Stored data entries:

(* ===== verification/JobLifecycle.v ===== *)
(** * The life of a job's status (job/job_manager.go)

    Without recoveries, a status that ends a job (COMPLETED, FAILED, CANCELED)
    is never overwritten.  The argument counts: between its creation and its
    final status a job is in exactly one place (just saved, on the execution
    runner, in a finalization, in the I/O queue, settled in the store), and the
    I/O runner writes RUNNING before the final status because it executes its
    closures in posting order. *)

From S2P Require Import Prelude JobStore Retry JobManager JobDurability.

(** ** Sequences of pending writes *)

(** [true]: the write of a final status.  Nothing else is written after it. *)
Definition ordered (l : list bool) : Prop := ∀ l1 l2, l = l1 ++ true :: l2 → false ∉ l2.

Section ordered.
Implicit Types l : list bool.
Local Open Scope Z_scope.

Lemma count_nonneg l : 0 <= total b2z l.
Proof. apply total_nonneg. by intros []. Qed.
(* ===== verification/JobRunners.v ===== *)
(** * The JobManager on its runners (job/job_manager.go over
    core/sequenced_task_runner.go and core/parallel_task_runner.go)

    JobManager.v has queues of its own for its three runners, and takes for
    granted how they serve them.  Here the manager is a client of three
    machines: the control and I/O runners are [StrictRunner]s of RunnerSpec.v,
    the execution runner a [ConcurrentRunner] of ParallelSpec.v, all of them
    possibly shared with other clients.  A post of the manager is a goroutine
    of a machine inside [PostTask]; a closure runs from the moment the machine
    starts it until the manager's code has returned from it; a delayed job is
    with the pool until its timer posts it.  The manager's own accesses are
    those of JobManager.v, on queues that are the machines'.  The system
    refines JobManager.v, so its theorems hold of it. *)

From S2P Require Import Prelude GoSlice Task TaskQueue JobStore Retry JobManager JobPosts JobDurability.
From S2P Require Import RunnerSpec ParallelSpec.
From S2P Require Sequenced Parallel FIFOQueue.

Definition post_map {A B} (f : A → B) (p : Post A) : Post B :=
  match p with Testing x => Testing (f x) | Pushing x => Pushing (f x) | Away => Away end.

Section composition.
Context {S Handler : Type} `{JobStoreOps S}.
Context (oor : SpecFloat.spec_float → Z) (durable : bool).
Context {R1 L1 A1 R2 L2 A2 R3 L3 A3 : Type}.
Context `{SequentialRunnerOps R1 L1 A1, SequentialRunnerOps R2 L2 A2, ConcurrentRunnerOps R3 L3 A3}.
Notation JM := (JobManager S Handler).
Notation step := (JobManager.step (S:=S) (Handler:=Handler) oor durable).

(** The tasks of the manager among those of each runner. *)
Context (control_task : nat → ControlTask Handler → A1) (control_of : A1 → option (ControlTask Handler)).
Context (io_task : nat → IoTask Handler → A2) (io_of : A2 → option (IoTask Handler)).
Context (job_task : nat → Job Handler → A3) (job_of : A3 → option (Job Handler)).

(** Of [mgr] everything but the queues is used; [inside]: who is inside
    [PostTask], of which runner and as which of its goroutines; [delayed]: jobs
    handed to the pool's timers; [timers]: the goroutines that post them;
    [works]: the worker of each wrapper. *)
Record System := MkSystem {
  mgr : JM; rc : R1; ri : R2; re : R3;
  inside : gmap Poster (Which * nat);
  delayed : list (Job Handler);
  timers : list (nat * Job Handler);
  works : list nat;
}.
Definition NewSystem (s : S) : System :=
  MkSystem (NewJobManager s) sr_init sr_init cr_init ∅ [] [] [].
Definition set_mgr m y := MkSystem m (rc y) (ri y) (re y) (inside y) (delayed y) (timers y) (works y).
Definition set_rc r y := MkSystem (mgr y) r (ri y) (re y) (inside y) (delayed y) (timers y) (works y).
Definition set_ri r y := MkSystem (mgr y) (rc y) r (re y) (inside y) (delayed y) (timers y) (works y).
Definition set_re r y := MkSystem (mgr y) (rc y) (ri y) r (inside y) (delayed y) (timers y) (works y).
Definition set_inside i y := MkSystem (mgr y) (rc y) (ri y) (re y) i (delayed y) (timers y) (works y).
Definition set_delays d t y := MkSystem (mgr y) (rc y) (ri y) (re y) (inside y) d t (works y).
Definition set_works w y := MkSystem (mgr y) (rc y) (ri y) (re y) (inside y) (delayed y) (timers y) w.

Definition control_view y : AbstractRunner (ControlTask Handler) :=
  own control_of (sr_view (L:=L1) (rc y)).
Definition io_view y : AbstractRunner (IoTask Handler) := own io_of (sr_view (L:=L2) (ri y)).
Definition exec_view y : AbstractBag (Job Handler) := own_bag job_of (cr_view (L:=L3) (re y)).

(** The queues of the manager *)
Definition jobs_waiting y : list (Job Handler) :=
  b_queue (exec_view y) ++ delayed y ++ (timers y).*2.
Definition sys_queues y : Queues (Handler:=Handler) :=
  MkQueues (s_queue (control_view y)) (s_closed (control_view y))
    (s_queue (io_view y)) (s_closed (io_view y)) (jobs_waiting y) (b_closed (exec_view y)).
Definition abs y : JM := with_queues (sys_queues y) (mgr y).

(** An access of the manager *)
Definition manage (l : JobManager.Label Handler) y : option System :=
  m ← step l (abs y); Some (set_mgr m y).

Definition may_move (p : option Poster) y : bool :=
  match p with Some p => bool_decide (inside y !! p = None) | None => true end.
Definition own_step (l : JobManager.Label Handler) y : option System :=
  if plain l (mgr y) && may_move (actor l) y then manage l y else None.

(** [scheduleExecution] with a delay: [PostDelayedTaskWithTraits]. *)
Definition delay_of (p : Poster) (m : JM) : Z :=
  match p, rcur (io m) with PIo, Some (ISchedule _ u) => sub_delay u | _, _ => 0%Z end.

(** A goroutine of the manager calls [PostTask], and is back. *)
Definition enter (p : Poster) (n : nat) y : option System :=
  match wants p (mgr y), inside y !! p with
  | Some (false, w), None =>
      let into i := set_inside (<[p := (which w, i)]> (inside y)) y in
      match w with
      | WControl t =>
          r ← sr_step (sr_post (control_task n t)) (rc y);
          Some (set_rc r (into (length (s_posts (control_view y)))))
      | WIo t =>
          r ← sr_step (sr_post (io_task n t)) (ri y);
          Some (set_ri r (into (length (s_posts (io_view y)))))
      | WExec j =>
          if (0 <? delay_of p (mgr y))%Z then None else
          r ← cr_step (cr_post (job_task n j)) (re y);
          Some (set_re r (into (length (b_posts (exec_view y)))))
      end
  | _, _ => None
  end.
Definition leave (p : Poster) y : option System :=
  '(w, i) ← inside y !! p;
  if match w with
     | ToControl => sr_returned (L:=L1) (A:=A1) i (rc y)
     | ToIo => sr_returned (L:=L2) (A:=A2) i (ri y)
     | ToExec => cr_returned (L:=L3) (A:=A3) i (re y)
     end
  then Some (set_inside (delete p (inside y)) y) else None.

(** A closure of the manager is running on the runner. *)
Definition idle_control y : bool :=
  match rcur (control (mgr y)) with None => may_move (Some PControl) y | _ => false end.
Definition idle_io y : bool :=
  match rcur (io (mgr y)) with None => may_move (Some PIo) y | _ => false end.

(** How the machines are put together; no line of the program says this: what
    a move of a sequential runner is to the manager, with [who] the goroutine
    of the manager that makes it.  The runner's flag and its clearing are left
    to the manager's [Shutdown]. *)
Definition react {C} (w : Which) (take : JobManager.Label Handler) (idle : bool)
    (a : option (Action C)) (who : option Poster) y : option System :=
  match a, who with
  | None, None | Some (ACall Away), None => Some y
  | Some (ATest i), Some p | Some (APush i), Some p =>
      if bool_decide (inside y !! p = Some (w, i)) then manage (label_of p) y else None
  | Some AStart, None => manage take y
  | Some AEnd, None => if idle then Some y else None
  | _, _ => None
  end.
Definition control_move (l : L1) (who : option Poster) y : option System :=
  r ← sr_step l (rc y);
  y ← react ToControl (LControl false) (idle_control y)
        (sr_action l (rc y) ≫= λ a, own_action control_of a (sr_view (L:=L1) (rc y))) who y;
  Some (set_rc r y).
Definition io_move (l : L2) (who : option Poster) y : option System :=
  r ← sr_step l (ri y);
  y ← react ToIo (LIo false false) (idle_io y)
        (sr_action l (ri y) ≫= λ a, own_action io_of a (sr_view (L:=L2) (ri y))) who y;
  Some (set_ri r y).

(** ... of the execution runner: [inl]: a goroutine of the manager, [inr]: that
    of a timer.  A worker ends when the wrapper it runs has returned. *)
Definition worker_done (w : nat) y : bool :=
  match list_find (λ v, v = w) (works y) with
  | Some (i, _) =>
      match exec (mgr y) !! i with Some EDone => may_move (Some (PExec i)) y | _ => false end
  | None => false
  end.
Definition react_exec (a : option (BagAction (Job Handler))) (who : option (Poster + nat)) y
  : option System :=
  match a, who with
  | None, None | Some (BCall Away), None | Some BStartOther, None => Some y
  | Some (BTest i), Some (inl p) | Some (BPush i), Some (inl p) =>
      if bool_decide (inside y !! p = Some (ToExec, i)) then manage (label_of p) y else None
  | Some (BTest i), Some (inr t) =>
      '(i', j) ← timers y !! t;
      if negb (i' =? i) then None else
      Some (if b_closed (exec_view y) then set_delays (delayed y) (delete t (timers y)) y else y)
  | Some (BPush i), Some (inr t) =>
      '(i', j) ← timers y !! t;
      if negb (i' =? i) then None else Some (set_delays (delayed y) (delete t (timers y)) y)
  | Some (BStart k), None =>
      y' ← manage (LExecStart k) y;
      Some (set_works (works y ++ [length (b_running (exec_view y))]) y')
  | Some (BEnd w), None => if worker_done w y then Some y else None
  | _, _ => None
  end.
Definition exec_move (l : L3) (who : option (Poster + nat)) y : option System :=
  r ← cr_step l (re y);
  y ← react_exec
        (cr_action l (re y) ≫= λ a, own_bag_action job_of a (cr_view (L:=L3) (re y))) who y;
  Some (set_re r y).

(** An access of [Shutdown] of a runner, made for call [k] of the manager. *)
Inductive AnyLabel := OnControl (l : L1) | OnIo (l : L2) | OnExec (l : L3).
Definition shut (k : nat) (l : AnyLabel) y : option System :=
  c ← calls (mgr y) !! k;
  if negb (may_move (Some (PCall k)) y) then None else
  match call_pc c, l with
  | PcRunners 0, OnControl l =>
      match sr_action l (rc y) with
      | Some AClose => r ← sr_step l (rc y); y ← manage (LCallStep false k) y; Some (set_rc r y)
      | _ => None
      end
  | PcRunners 1, OnControl l =>
      match sr_action l (rc y) with
      | Some AClear => r ← sr_step l (rc y); y ← manage (LCallStep false k) y; Some (set_rc r y)
      | _ => None
      end
  | PcRunners 2, OnIo l =>
      match sr_action l (ri y) with
      | Some AClose => r ← sr_step l (ri y); y ← manage (LCallStep false k) y; Some (set_ri r y)
      | _ => None
      end
  | PcRunners 3, OnIo l =>
      match sr_action l (ri y) with
      | Some AClear => r ← sr_step l (ri y); y ← manage (LCallStep false k) y; Some (set_ri r y)
      | _ => None
      end
  | PcRunners 4, OnExec l =>
      match cr_action l (re y) with
      | Some BClose => r ← cr_step l (re y); y ← manage (LCallStep false k) y; Some (set_re r y)
      | _ => None
      end
  | _, _ => None
  end.

(** A job with a delay: the runner may ignore it, also before the flag that
    its posts test is set; otherwise the pool keeps it, until it gives it up or
    a timer posts it. *)
Definition post_delayed (p : Poster) (accept : bool) y : option System :=
  match wants p (mgr y), inside y !! p with
  | Some (pushing, WExec j), None =>
      if negb (0 <? delay_of p (mgr y))%Z then None else
      if pushing then
        y ← manage (label_of p) y; Some (set_delays (delayed y ++ [j]) (timers y) y)
      else if accept then
        if b_closed (exec_view y) then None else manage (label_of p) y
      else if b_closed (exec_view y) then manage (label_of p) y
      else
        m ← step (label_of p) (abs y); m ← step (label_of p) m; Some (set_mgr m y)
  | _, _ => None
  end.
Definition timer_lost (k : nat) y : option System :=
  _ ← delayed y !! k; Some (set_delays (delete k (delayed y)) (timers y) y).
Definition timer_posts (k n : nat) y : option System :=
  j ← delayed y !! k;
  r ← cr_step (cr_post (job_task n j)) (re y);
  Some (set_re r (set_delays (delete k (delayed y))
                    (timers y ++ [(length (b_posts (exec_view y)), j)]) y)).
(** The [switch] over the two conditions of the filter *)
Definition ListJobs (filter : JobFilter) (d : D) : D * (list JobEntity + Error) :=
  let limit := f_Limit filter in
  let offset := f_Offset filter in
  let hasStatus := negb (String.eqb (f_Status filter) "") in
  let hasType := negb (String.eqb (f_Type filter) "") in
  match hasStatus, hasType with
  | true, true =>
      entities (db.ListJobsByStatusAndType
        (db.MkListBoth (f_Status filter) (f_Type filter) limit limit offset) d)
  | true, false =>
      entities (db.ListJobsByStatus (db.MkListStatus (f_Status filter) limit limit offset) d)
  | false, true =>
      entities (db.ListJobsByType (db.MkListType (f_Type filter) limit limit offset) d)
  | false, false => entities (db.ListAllJobs (db.MkListAll limit limit offset) d)
  end.

Definition GetRecoverableJobs (d : D) : D * (list JobEntity + Error) := entities (db.GetPendingJobs d).
Definition DeleteJob (id : string) (d : D) : D * option Error := db.DeleteJob id d.
End store.
End sqlite.

(** ** The two stores are interchangeable *)

Definition module_do {D} `{DBTX D} (now : Z) (c : Cmd) (d : D) : D * Answer :=
  match c with
  | CCreate job => let '(j, d, e) := sqlite.CreateJob now job d in (d, AEntity j e)
  | CSave job => let '(j, d, e) := sqlite.SaveJob now job d in (d, AEntity j e)
  | CUpdate id st r => let '(d, e) := sqlite.UpdateStatus now id st r d in (d, ADone e)
  | CGet id => let '(d, r) := sqlite.GetJob id d in (d, AJob r)
  | CList f => let '(d, r) := sqlite.ListJobs f d in (d, AJobs r)
  | CRecoverable => let '(d, r) := sqlite.GetRecoverableJobs d in (d, AJobs r)
  | CDelete id => let '(d, e) := sqlite.DeleteJob id d in (d, ADone e)
  end.

Fixpoint module_run {D} `{DBTX D} (cs : list (Z * Cmd)) (d : D) : D * list Answer :=
  match cs with
  | [] => (d, [])
  | (now, c) :: cs =>
      let '(d, a) := module_do now c d in
      let '(d, answers) := module_run cs d in (d, a :: answers)
  end.

Section equivalence.
Context {D : Type} `{DBTX D}.
Implicit Types d : D.

(** The row types of the two packages *)
Definition first_row (i : db.Job) : jobdb.Job :=
  jobdb.MkJob (db.ID i) (db.Type_ i) (db.ArgsData i) (db.Status i) (db.Result i) (db.Priority i)
    (db.CreatedAt i) (db.UpdatedAt i).
Definition on_inl {A B C} (f : A → B) (r : A + C) : B + C :=
  match r with inl a => inl (f a) | inr e => inr e end.

Lemma Scan_same row : jobdb.scan_job row = on_inl first_row (db.Scan row).
Proof.
  unfold jobdb.scan_job, db.Scan. repeat (case_match; simplify_eq/=; try done).
Qed.

Lemma items_same next js :
  jobdb.next_loop next js = on_inl (λ l, js ++ (first_row <$> l)) (db.items next).
Proof.
  revert js. induction next as [|row next IH]; intros js; simpl; [by rewrite app_nil_r|].
  rewrite Scan_same. destruct (db.Scan row) as [i|e]; simpl; [|done]. rewrite IH.
  destruct (db.items next); simpl; [|done]. by rewrite <- app_assoc.
Qed.

Lemma rows_same rows : jobdb.collect rows = on_inl (fmap first_row) (db.rows_items rows).
Proof.
  unfold jobdb.collect, db.rows_items. rewrite items_same.
  destruct (db.items _); simpl; [|done]. by destruct (rs_close rows), (rs_err rows).
Qed.

Lemma many_same query args d :
  jobdb.many (QueryContext query args d) =
  prod_map id (on_inl (fmap first_row)) (db.query_many query args d).
Proof.
  unfold jobdb.many, db.query_many. destruct (QueryContext query args d) as [d' [rows|e]]; simpl; [|done].
  by rewrite rows_same.
Qed.
Lemma exec_same query args d : jobdb.err_of (ExecContext query args d) = db.exec query args d.
Proof. unfold jobdb.err_of, db.exec. by destruct (ExecContext query args d) as [d' [res|e]]. Qed.

Lemma getJob_same id d :
  jobdb.GetJob id d = prod_map (λ x, x) (on_inl first_row) (db.GetJob id d).
Proof.
  unfold jobdb.GetJob, db.GetJob, jobdb.scan_row.
  change db.getJob with jobdb.getJob.
  destruct (QueryContext _ _ d) as [d' [rows|e]]; simpl; [|done].
  destruct (rs_next rows) as [|row l]; [by destruct (rs_err rows)|]. rewrite Scan_same.
  destruct (db.Scan row); simpl; [|done]. by destruct (rs_close rows).
Qed.

Lemma entities_same query args d :
  SQLite.to_entities (jobdb.many (QueryContext query args d)) =
  sqlite.entities (db.query_many query args d).
Proof.
  rewrite many_same. destruct (db.query_many query args d) as [d' [rows|e]]; unfold SQLite.to_entities; simpl; [|done].
  rewrite rowsToEntities_fmap, <- list_fmap_compose. done.
Qed.

Lemma stamped_same now j :
  sqlite.stamped now j = set_times (if (CreatedAt j =? 0)%Z then now else CreatedAt j) now j.
Proof. unfold sqlite.stamped. by destruct (Z.eqb_spec (CreatedAt j) 0); case_decide. Qed.

Lemma nonempty_eqb s : bool_decide (s ≠ "") = negb (String.eqb s "").
Proof. by destruct (String.eqb_spec s ""); [apply bool_decide_eq_false|apply bool_decide_eq_true]; eauto. Qed.

Lemma ListJobs_same f d : SQLite.ListJobs f d = sqlite.ListJobs f d.
Proof.
  unfold SQLite.ListJobs, sqlite.ListJobs. rewrite !nonempty_eqb.
  destruct (String.eqb (f_Status f) ""), (String.eqb (f_Type f) ""); apply entities_same.
Qed.

Lemma GetRecoverableJobs_same d : SQLite.GetRecoverableJobs d = sqlite.GetRecoverableJobs d.
Proof. apply entities_same. Qed.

Exercise aim:
From the entries above, return exactly the line containing "(** [true]: the", the line containing "Local Open Scope Z_scope.", and all lines between, and nothing else.

Response area:
(** [true]: the write of a final status.  Nothing else is written after it. *)
Definition ordered (l : list bool) : Prop := ∀ l1 l2, l = l1 ++ true :: l2 → false ∉ l2.

Section ordered.
Implicit Types l : list bool.
Local Open Scope Z_scope.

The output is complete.